[[ PROVIDED RECORDS open ]]

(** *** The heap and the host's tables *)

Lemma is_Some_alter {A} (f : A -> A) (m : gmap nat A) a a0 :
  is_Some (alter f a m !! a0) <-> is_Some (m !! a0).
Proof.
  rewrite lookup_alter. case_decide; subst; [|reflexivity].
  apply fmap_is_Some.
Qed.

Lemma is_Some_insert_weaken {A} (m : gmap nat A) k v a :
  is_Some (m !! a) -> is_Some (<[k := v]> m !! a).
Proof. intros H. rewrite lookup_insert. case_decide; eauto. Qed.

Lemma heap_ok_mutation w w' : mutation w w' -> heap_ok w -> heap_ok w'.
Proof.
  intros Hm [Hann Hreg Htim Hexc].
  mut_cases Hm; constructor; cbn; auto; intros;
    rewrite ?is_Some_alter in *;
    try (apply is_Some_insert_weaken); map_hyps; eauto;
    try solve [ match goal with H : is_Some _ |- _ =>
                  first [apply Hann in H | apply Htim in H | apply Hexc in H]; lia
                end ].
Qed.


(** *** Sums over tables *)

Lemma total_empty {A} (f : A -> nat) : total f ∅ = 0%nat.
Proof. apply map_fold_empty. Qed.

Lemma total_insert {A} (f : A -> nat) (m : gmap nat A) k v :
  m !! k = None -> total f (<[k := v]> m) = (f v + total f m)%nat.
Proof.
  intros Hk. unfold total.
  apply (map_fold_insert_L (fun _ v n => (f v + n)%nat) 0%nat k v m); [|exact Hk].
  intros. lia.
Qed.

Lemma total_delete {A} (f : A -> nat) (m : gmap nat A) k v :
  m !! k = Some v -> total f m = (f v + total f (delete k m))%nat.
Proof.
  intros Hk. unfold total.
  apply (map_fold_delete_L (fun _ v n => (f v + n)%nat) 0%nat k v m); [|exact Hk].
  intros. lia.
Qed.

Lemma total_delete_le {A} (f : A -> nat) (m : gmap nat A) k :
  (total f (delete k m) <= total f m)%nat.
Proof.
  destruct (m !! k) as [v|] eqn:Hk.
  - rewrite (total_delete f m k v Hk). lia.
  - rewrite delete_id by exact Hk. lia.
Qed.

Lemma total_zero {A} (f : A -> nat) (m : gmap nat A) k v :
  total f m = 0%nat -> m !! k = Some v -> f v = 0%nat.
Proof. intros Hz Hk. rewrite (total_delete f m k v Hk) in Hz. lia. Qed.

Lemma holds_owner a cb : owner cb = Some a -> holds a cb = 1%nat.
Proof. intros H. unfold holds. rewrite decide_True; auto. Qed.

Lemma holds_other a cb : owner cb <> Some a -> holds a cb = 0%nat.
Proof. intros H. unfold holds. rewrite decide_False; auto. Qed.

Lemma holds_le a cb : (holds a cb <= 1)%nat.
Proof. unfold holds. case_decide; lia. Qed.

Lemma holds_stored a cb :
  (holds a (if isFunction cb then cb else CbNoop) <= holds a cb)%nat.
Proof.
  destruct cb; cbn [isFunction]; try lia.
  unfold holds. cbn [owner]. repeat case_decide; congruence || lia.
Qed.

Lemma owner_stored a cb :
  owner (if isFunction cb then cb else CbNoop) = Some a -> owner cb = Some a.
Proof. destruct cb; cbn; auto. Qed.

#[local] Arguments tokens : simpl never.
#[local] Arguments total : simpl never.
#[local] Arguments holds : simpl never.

[[ PROVIDED RECORDS closed ]]

Starting from the top of the records and ending at the line that contains "try solve [ match", repeat each line exactly and return only those lines.

▶ SOLUTION FOR THIS PROBLEM:
(** *** The heap and the host's tables *)

Lemma is_Some_alter {A} (f : A -> A) (m : gmap nat A) a a0 :
  is_Some (alter f a m !! a0) <-> is_Some (m !! a0).
Proof.
  rewrite lookup_alter. case_decide; subst; [|reflexivity].
  apply fmap_is_Some.
Qed.

Lemma is_Some_insert_weaken {A} (m : gmap nat A) k v a :
  is_Some (m !! a) -> is_Some (<[k := v]> m !! a).
Proof. intros H. rewrite lookup_insert. case_decide; eauto. Qed.

Lemma heap_ok_mutation w w' : mutation w w' -> heap_ok w -> heap_ok w'.
Proof.
  intros Hm [Hann Hreg Htim Hexc].
  mut_cases Hm; constructor; cbn; auto; intros;
    rewrite ?is_Some_alter in *;
    try (apply is_Some_insert_weaken); map_hyps; eauto;
    try solve [ match goal with H : is_Some _ |- _ =>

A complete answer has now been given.